Elle ne s'en tient pas à perquisitionner aux sièges des partis politiques et mettre en examen des dirigeants longtemps habitués à une impunité de fonction. Elle se drape, elle donne de la voix, elle publie, elle manifeste, elle se syndique, elle fait la grève comme si plus rien de ce qui la concerne, les droits, les libertés et pas seulement son statut, ne pouvait être réformé sans son consentement" (4).

La France est un pays singulier pour les juges

La clé de ce qui se passe aujourd'hui en France, pays singulier pour les juges, nullement imité par les autres juges démocratiques, hormis les Italiens peut-être, se trouve dans le premier volume de cette somme L'idéologie de la magistrature sous l'Ancien Régime.

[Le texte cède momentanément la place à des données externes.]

(* ===== verification/IceAgent.v ===== *)
(** * The ICE agent (media/ice/src/lib.rs)

    Candidates, candidate pairs, and the agent: its state is a record, every
    method of the code is a function on it. The packages' slot map and the
    standard library's unstable sort are parameters with their documented
    behaviour; the clock, the random transaction ids and the hash of the
    foundation are arguments. Arguments of log messages are not evaluated. *)
From S2P Require Import Prelude Wire Text StunHeader StunMessage StunAttr StunAuth IceStun.
Local Open Scope Z_scope.

(** ** Data *)
Inductive CandidateKind := Host | PeerReflexive | ServerReflexive.

#[export] Instance CandidateKind_eq_dec : EqDecision CandidateKind.
Proof. solve_decision. Defined.

(** [kind as u32] *)
Definition kind_num (k : CandidateKind) : Z :=
  match k with Host => 126 | PeerReflexive => 110 | ServerReflexive => 100 end.

Module Candidate.
Record t := {
  addr : SocketAddr;
  kind : CandidateKind;
  priority : Z;
  foundation : str;
  component : Component;
  base : SocketAddr }.
End Candidate.

(** [CandidatePairState] *)
Inductive CandidatePairState :=
| Waiting
| InProgress (transaction_id : TransactionId) (stun_request : list byte) (retransmit_at : Instant)
    (retransmits : Z) (source : IpAddr) (target : SocketAddr)
| Succeeded
| Failed.

#[export] Instance CandidatePairState_eq_dec : EqDecision CandidatePairState.
Proof. solve_decision. Defined.

(** [ReceivedPkt<Message>] *)
Module ReceivedPkt.
Record t (D : Type) := { data : D; source : SocketAddr; destination : SocketAddr; component : Component }.
Arguments data {D}.
Arguments source {D}.
Arguments destination {D}.
Arguments component {D}.
Arguments Build_t {D}.
End ReceivedPkt.

(** [sdp_types::IceCandidate] and [UntaggedAddress], with the fields the agent
    reads *)
Inductive UntaggedAddress := Fqdn (name : str) | IpAddress (ip : IpAddr).
Module IceCandidate.
Record t := {
  foundation : str; component : Z; transport : str; priority : Z; address : UntaggedAddress;
  port : Z; typ : str; rel_addr : option UntaggedAddress; rel_port : option Z }.
End IceCandidate.

(** The keys of the two slot maps and the map itself ([slotmap::SlotMap]). *)
Class SlotMap (K M : Type) := {
  slot_key_eq_dec :: EqDecision K;
  slot_empty : M;
  slot_insert : Candidate.t -> M -> K * M;
  slot_get : M -> K -> option Candidate.t;
  slot_iter : M -> list (K * Candidate.t);
  slot_retain : (K -> Candidate.t -> bool) -> M -> M;
  (** the keys that were ever handed out *)
  slot_used : M -> K -> Prop }.

Class SlotMapLaws (K M : Type) {SM : SlotMap K M} : Prop := {
  slot_empty_iter : slot_iter slot_empty = [];
  slot_iter_NoDup m : NoDup (slot_iter m).*1;
  slot_get_iter m k c : slot_get m k = Some c <-> (k, c) ∈ slot_iter m;
  slot_insert_iter c m k m' : slot_insert c m = (k, m') -> slot_iter m' ≡ₚ (k, c) :: slot_iter m;
  slot_insert_used c m k m' : slot_insert c m = (k, m') ->
    ~ slot_used m k /\ forall k', slot_used m' k' <-> k' = k \/ slot_used m k';
  slot_used_iter m k c : (k, c) ∈ slot_iter m -> slot_used m k;
  slot_retain_iter f m : slot_iter (slot_retain f m) ≡ₚ filter (fun kc => f kc.1 kc.2 = true) (slot_iter m);
  slot_retain_used f m k : slot_used (slot_retain f m) k <-> slot_used m k }.

Section candidate_pair.
Context {LocalCandidateId RemoteCandidateId : Type}.

Record CandidatePair := {
  local : LocalCandidateId;
  remote : RemoteCandidateId;
  pair_prio : Z;
  state : CandidatePairState;
  pair_component : Component;
  received_use_candidate : bool;
  nominated : bool }.

Definition set_state (s : CandidatePairState) (p : CandidatePair) : CandidatePair := {|
  local := local p; remote := remote p; pair_prio := pair_prio p; state := s;
  pair_component := pair_component p; received_use_candidate := received_use_candidate p;
  nominated := nominated p |}.
Definition set_nominated (v : bool) (p : CandidatePair) : CandidatePair := {|
  local := local p; remote := remote p; pair_prio := pair_prio p; state := state p;
  pair_component := pair_component p; received_use_candidate := received_use_candidate p;
  nominated := v |}.
Definition set_received_use_candidate (v : bool) (p : CandidatePair) : CandidatePair := {|
  local := local p; remote := remote p; pair_prio := pair_prio p; state := state p;
  pair_component := pair_component p; received_use_candidate := v; nominated := nominated p |}.
Definition set_pair_prio (v : Z) (p : CandidatePair) : CandidatePair := {|
  local := local p; remote := remote p; pair_prio := v; state := state p;
  pair_component := pair_component p; received_use_candidate := received_use_candidate p;
  nominated := nominated p |}.

End candidate_pair.
Arguments CandidatePair : clear implicits.

(** [sort_unstable_by_key(|p| p.priority)]: any order among equal keys. *)
Class SortPairs (L R : Type) := sort_pairs : list (CandidatePair L R) -> list (CandidatePair L R).

Class SortLaws (L R : Type) {SP : SortPairs L R} : Prop := {
  sort_permutation l : sort_pairs l ≡ₚ l;
  sort_sorted l : StronglySorted (fun p q => pair_prio p <= pair_prio q) (sort_pairs l) }.

(** [compute_foundation(kind, base.ip(), None, "udp").to_string()] hashes with
    [DefaultHasher], whose function is not specified. *)
Class Foundation := compute_foundation : CandidateKind -> IpAddr -> str.

Section agent.
Context `{W : WireOps} (Sha1 : Digest) `{Foundation}.
Context {LocalCandidateId RemoteCandidateId LocalMap RemoteMap : Type}.
Context `{SP : SortPairs LocalCandidateId RemoteCandidateId}.
Context `{LM : SlotMap LocalCandidateId LocalMap} `{RM : SlotMap RemoteCandidateId RemoteMap}.
#[local] Existing Instance MessageIntegrity_attr.
#[local] Abbreviation CandidatePair := (CandidatePair LocalCandidateId RemoteCandidateId).

Record IceAgent := {
  stun_config : StunConfig;
  stun_server : list StunServerBinding;
  local_credentials : IceCredentials;
  remote_credentials : option IceCredentials;
  local_candidates : LocalMap;
  remote_candidates : RemoteMap;
  pairs : list CandidatePair;
  triggered_check_queue : list (LocalCandidateId * RemoteCandidateId);
  rtcp_mux : bool;
  is_controlling : bool;
  control_tie_breaker : Z;
  max_pairs : nat;
  gathering_state : IceGatheringState;
  connection_state : IceConnectionState;
  last_ta_trigger : option Instant;
  backlog : list (ReceivedPkt.t Message.t);
  events : list IceEvent }.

Un drame s'est joué au XIIIe siècle, un peu comme se produit la malformation d'un foetus dans le ventre de sa mère, quand le roi s'est trouvé confronté à la naissance des Parlements. Cela aurait pu déboucher sur une monarchie de plus en plus démocratique comme en Angleterre, mais il n'en a rien été. Les juges de l'Ancien Régime ont voulu prendre au roi sa compétence judiciaire, ce qui est logique car tout pouvoir politique se fondant à l'origine dans la violence doit, pour survivre, s'appuyer sur des juges qui disent "ça ne recommencera plus".

Pour être crus et assurer la paix civile, ces juges doivent se montrer indépendants du pouvoir politique. Mais s'ils se constituent en rivaux des politiques, ils deviennent eux-mêmes des politiques et les deux pouvoirs ne peuvent que s'entretuer.

Mais pourquoi une telle lutte?

Pour une raison étrange identifiée pour la première fois comme telle par cet érudit qu'est Jacques Krynen. Lorsque les juges constituant les Parlements ont voulu expliquer leur théorie de la "représentation" du monarque pour rendre la justice, ils ont emprunté le vocabulaire du droit successoral.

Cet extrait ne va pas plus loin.